A decade-long dispute between the CNI (Church of North India) and Church of Brethren over the control of a British era colonial church in the tribal district of Dangs in South Gujarat has assumed political overtones. The CNI is dominated by Congress members, while the Church of Brethren has more members from the BJP.
As of now, a huge lock hangs on the church, which is a popular go-to religious place for Christian tribals in 12-tribal dominated Assembly seats across four districts of South Gujarat, including Dangs, Valsad, Navsari and Tapi. The church was built in 1932.
The dispute over the control of the church exists for almost a decade and has led to sporadic violent outbursts too, as it last happened in 2014 when 24 people were arrested.
The dispute is rooted in the largely Catholic CNI and the Anabaptist beliefs of Brethren, which do not accord any administrative powers to the state of the church. The Ahwa Church’s origins are British, but over time and with intermingling, it adopted Brethren Church practices.
While the church’s closure has undoubtedly aggrieved followers who will now have to forego their Sunday mass and other congregational services, its political ramification is severe.
According to the 2011 census, the official figures for Dangs district showed 89.16 per cent Hindus and 8.77 per cent Christians. However, these are paper figures. According to KN Chaudhary, a social scientist based in south Gujarat, this church has been the centre for missionaries since Independence, not only in south Gujarat but also in the tribal belt in adjoining Maharashtra.
The tribal communities are among the largest born-again. Surnames such as Gamit, Vasava, Chaudhary and Patel can make it difficult to identify the religious affiliation. The church also runs various educational institutions and chapels in South Gujarat, including in Surat.
Elaborating on the current impasse, church secretary Sharon Mahale, told Vibes of India, “We applied at the district magistrate’s office on March 10 and sought permission to observe Lent, followed by the Holy Week, Good Friday and Easter Sunday. A meeting was convened between the two sides but no representative from Brethren was present.”
“Nonetheless, the administration permitted us to use the Church. However, since May 2, the matter has taken a serious turn and no one is being allowed inside. We wrote to Chief Minister Bhupendra Patel and he instructed the DM (district magistrate) to open the church for prayers. This time, however, the contenders did not let us in.”
For his part, Ranjit Mohanty, chief secretary of the Church of Brethren, told Vibes of India that in 2013, the Supreme Court ruled out the CNI’s successor claims. “The church is for prayers and anyone can come and pray. However, the CNI wants to control the management. The case is pending in the High Court. We were not notified of the closure and will be meeting the district officer.”

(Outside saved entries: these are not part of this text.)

(* ===== verification/Vm.v ===== *)
(** * Vm: address spaces and their regions.

    [kernel/mm/vm.cpp], for the address space of a process.  A [struct vm_region *]
    is the address of its tree node; regions and nodes live in maps by address, and
    an address is not used twice, so that a use of a freed region is a fault.  The
    tree is the one of [Wavl], the objects behind the regions those of [VmObject].
    [kmem_cache_alloc] fails as [VmObject.kmalloc] says.

    The functions of the source that choose between the kernel's address space and
    that of the process by the address they are given are modelled for addresses of
    the process.  The lock of the address space is taken and released inside each
    call.  The page tables are not part of the state here; [VmDestroy] puts them beside it for the end of
    an address space. *)

From S2P Require Import Prelude Abi PageAlloc Frames VmObject Wavl.

Definition VM_TYPE_REGULAR : Z := 0.
Definition VM_TYPE_SHARED : Z := 2.
Definition VM_TYPE_FILE_BACKED : Z := 5.
Definition VM_WRITE : Z := 1.
Definition VM_EXEC : Z := 2.
Definition VM_USER : Z := 4.
Definition VM_READ : Z := 256.
Definition VM_HIGHER_HALF : Z := 0xffff800000000000.
Definition MAP_SHARED : Z := 1.
Definition MAP_PRIVATE : Z := 2.
Definition MAP_FIXED : Z := 16.
Definition MAP_ANONYMOUS : Z := 32.
Definition PROT_READ : Z := 1.
Definition PROT_WRITE : Z := 2.
Definition PROT_EXEC : Z := 4.

Record vm_region : Type := VmRegion {
  base : Z;
  pages : Z;
  rwx : Z;
  rtype : Z;
  mapping_type : Z;
  fd : option Z;
  offset : Z;
  rflags : Z;
  vmo : option Z
}.

(** A region that is all zeroes. *)
Definition zero_region : vm_region := VmRegion 0 0 0 0 0 None 0 0 None.

Definition set_range (b p : Z) (r : vm_region) : vm_region :=
  VmRegion b p (rwx r) (rtype r) (mapping_type r) (fd r) (offset r) (rflags r) (vmo r).
Definition set_rwx (x : Z) (r : vm_region) : vm_region :=
  VmRegion (base r) (pages r) x (rtype r) (mapping_type r) (fd r) (offset r) (rflags r) (vmo r).
Definition set_rtype (x : Z) (r : vm_region) : vm_region :=
  VmRegion (base r) (pages r) (rwx r) x (mapping_type r) (fd r) (offset r) (rflags r) (vmo r).
Definition set_mapping_type (x : Z) (r : vm_region) : vm_region :=
  VmRegion (base r) (pages r) (rwx r) (rtype r) x (fd r) (offset r) (rflags r) (vmo r).
Definition set_fd (x : option Z) (r : vm_region) : vm_region :=
  VmRegion (base r) (pages r) (rwx r) (rtype r) (mapping_type r) x (offset r) (rflags r) (vmo r).
Definition set_offset (x : Z) (r : vm_region) : vm_region :=
  VmRegion (base r) (pages r) (rwx r) (rtype r) (mapping_type r) (fd r) x (rflags r) (vmo r).
Definition set_rflags (x : Z) (r : vm_region) : vm_region :=
  VmRegion (base r) (pages r) (rwx r) (rtype r) (mapping_type r) (fd r) (offset r) x (vmo r).
Definition set_vmo (x : option Z) (r : vm_region) : vm_region :=
  VmRegion (base r) (pages r) (rwx r) (rtype r) (mapping_type r) (fd r) (offset r) (rflags r) x.

(** [struct mm_address_space], with the memory it lives in: the regions by address, the
    private links of the objects, the references to files, and the objects.  [rlimit_as]
    is the soft limit RLIMIT_AS of the process. *)
Record mm (FS : Type) : Type := Mm {
  region_tree : bst;
  regions : gmap Z vm_region;
  next_region : Z;
  as_start : Z;
  as_end : Z;
  mmap_base : Z;
  brk : Z;
  virtual_memory_size : Z;
  shared_set_size : Z;
  vmo_head : option Z;
  vmo_tail : option Z;
  next_private : gmap Z Z;
  prev_private : gmap Z Z;
  file_refs : gmap Z Z;
  rlimit_as : Z;
  objects : world FS
}.
Arguments Mm {FS} _ _ _ _ _ _ _ _ _ _ _ _ _ _ _ _.
Arguments region_tree {FS} _.
Arguments regions {FS} _.
Arguments next_region {FS} _.
Arguments as_start {FS} _.
Arguments as_end {FS} _.
Arguments mmap_base {FS} _.
Arguments brk {FS} _.
Arguments virtual_memory_size {FS} _.
Arguments shared_set_size {FS} _.
Arguments vmo_head {FS} _.
Arguments vmo_tail {FS} _.
Arguments next_private {FS} _.
Arguments prev_private {FS} _.
Arguments file_refs {FS} _.
Arguments rlimit_as {FS} _.
Arguments objects {FS} _.

(** [check_for_overlap]: closed intervals. *)
Definition check_for_overlap (x1 x2 y1 y2 : Z) : bool := (x1 <=? y2) && (y1 <=? x2).

Definition is_higher_half (address : Z) : bool := VM_HIGHER_HALF <? address.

Countering Mohanty’s stand, the head of the CNI Church, Ahwa, Ravi Bitti, stated: “In 2013, following the SC ruling, the Brethren sect forced their charter on proceedings of the church. We have time and again suggested different timings for respective services. Local MLA Vijay Patel has tried to help but matters remain in limbo.”
Explaining the discord, local social activist Snehal Marathe added: “Most of the tribals have converted and till 2013 matters were running smoothly. We have to understand that till Congress was in power, the CNI had the upper hand, largely because most CNI members were Congress supporters. Then came the BJP and Sangh. On the one hand, they oppose missionaries, while on the other, many Brethren names are people’s representatives for the saffron brigade. This fight is taking place at a political level. Sadly, the religious place is locked. It is more important than who the management is with.”

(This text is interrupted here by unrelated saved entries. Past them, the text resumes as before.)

Lemma wp_vm_search s R addr len b n (Q : option Z → mm FS → Prop) :
  laid s R → 0 <= addr < 2 ^ 64 → b = page_of addr → n = vm_size_to_pages len → 1 <= n →
  b + 4096 * n <= 2 ^ 64 →
  ((∀ a r, (a, r) ∈ R → ¬ touches b (b + 4096 * n) r) → Q None s) →
  (∀ a r, (a, r) ∈ R → touches b (b + 4096 * n) r → Q (Some a) s) →
  wp (vm_search addr len) Q s.
Proof.
  intros HL Ha -> -> Hn He Q0 Q1. set (b := page_of addr) in *. set (n := vm_size_to_pages len) in *.
  pose proof (page_of_spec addr).
  destruct (ordered_split R b (b + 4096 * n) (layout_ordered HL)) as (R1 & M & R2 & HR & H1 & HM & H2); [lia|].
  assert (0 <= b) by (unfold b, page_of, PAGE_SIZE; pose proof (Z.mod_le addr 4096); lia).
  unfold vm_search. rewrite mask_page by done. fold b n. wp_step. wp_step. apply wp_in_tree.
  eapply (search_contract _ _ _ _ R1.*1 M.*1 R2.*1); [exact (lay_tree _ _ _ _ HL)|by rewrite HR, !fmap_app|..].
  - by eapply (search_parts HL).
  - intros ->%fmap_nil_inv. rewrite with_tree_same. apply Q0. intros a r Hr Ht. subst R.
    pose proof (fits_bounds r (lay_fits _ _ _ _ HL _ _ Hr)).
    unfold touches in Ht. rewrite !list.elem_of_app in Hr. destruct Hr as [Hr|[Hr|Hr]];
      [specialize (H1 _ _ Hr)|by apply not_elem_of_nil in Hr|specialize (H2 _ _ Hr)]; lia.
  - intros a ([a' r] & -> & Hr)%list_elem_of_fmap. rewrite with_tree_same. eapply (Q1 _ r); [|by eapply HM].
    subst R. rewrite !list.elem_of_app. tauto.
Qed.

(** Inserting a region that is stored but not in the tree. *)
Lemma wp_vm_insert_region s R a r nd (Q : bool → mm FS → Prop) :
  laid s R → a ∉ R.*1 → regions s !! a = Some r → fits r → nodes (region_tree s) !! a = Some nd → rank nd = 0 →
  (∀ b q, (b, q) ∈ R → ¬ touches (base r) (rend r) q) →
  (∀ t R1 R2, R = R1 ++ R2 → layout t (regions s) (next_region s) (R1 ++ (a, r) :: R2) →
    (∀ b, b ∉ a :: R.*1 → nodes t !! b = nodes (region_tree s) !! b) → Q true (with_tree t s)) →
  wp (vm_insert_region a) Q s.
Proof.
  intros HL Hni Ha Hf Hnd Hrk Hnt HQ. pose proof (fits_bounds _ Hf).
  destruct (ordered_split R (base r) (rend r) (layout_ordered HL)) as (R1 & M & R2 & HR & H1 & HM & H2); [lia|].
  assert (M = []) as ->.
  { destruct M as [|[b q] M]; [done|]. destruct (Hnt b q); [|by eapply HM; left].
    subst R. rewrite !list.elem_of_app, list.elem_of_cons. tauto. }
  simpl in HR. unfold vm_insert_region. wp_step. wp_step. apply wp_in_tree.
  eapply (insert_contract _ _ _ _ _ R1.*1 [] R2.*1); [apply HL|done|exact Hnd|done|exact (layout_length HL)| | | |].
  - subst R. by rewrite fmap_app.
  - by eapply (insert_parts HL).
  - done.
  - intros t _ Hh [Hoff Hdom]. eapply HQ; [done| |done].
    assert (ordered (R1 ++ (a, r) :: R2)) as [Ho1 Ho2].
    { apply ordered_mid. split_and!; try done. rewrite <- HR. exact (layout_ordered HL). }
    split; [by rewrite fmap_app| |done|done|].
    + intros b q. rewrite list.elem_of_app, list.elem_of_cons.
      intros Hb. destruct Hb as [Hb|[[= -> ->]|Hb]]; [|done|]; eapply (lay_regs _ _ _ _ HL); subst R;
        rewrite list.elem_of_app; tauto.
    + intros b Hb. destruct (lay_fresh _ _ _ _ HL b Hb) as [? E]. split; [done|].
      apply not_elem_of_dom in E. apply not_elem_of_dom. by rewrite Hdom.
Qed.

When asked, local tribal BJP leader Vijay Gamit, thanked the chief minister for his intervention, which made it possible for Christians in the area to observe Lent and Easter with full service. However, he avoided any deeper questions on conversions in the area, stating that, the ” BJP runs on the principle of sabka saath, sabka vikas.”
For Ram Dhaduk, AAP’s south Gujarat in charge, Congress and BJP are two sides of the same coin. “Only AAP and BTP reach where even water, doctors and electricity do not in these areas. Schools are in a pitiable condition,” he rues. Senior Congress leader and former Union minister Tushar Chaudhary argues that “If it is in the administration’s power to allow one month, why not forever? There is a political hand, not from the outside, but the inside.”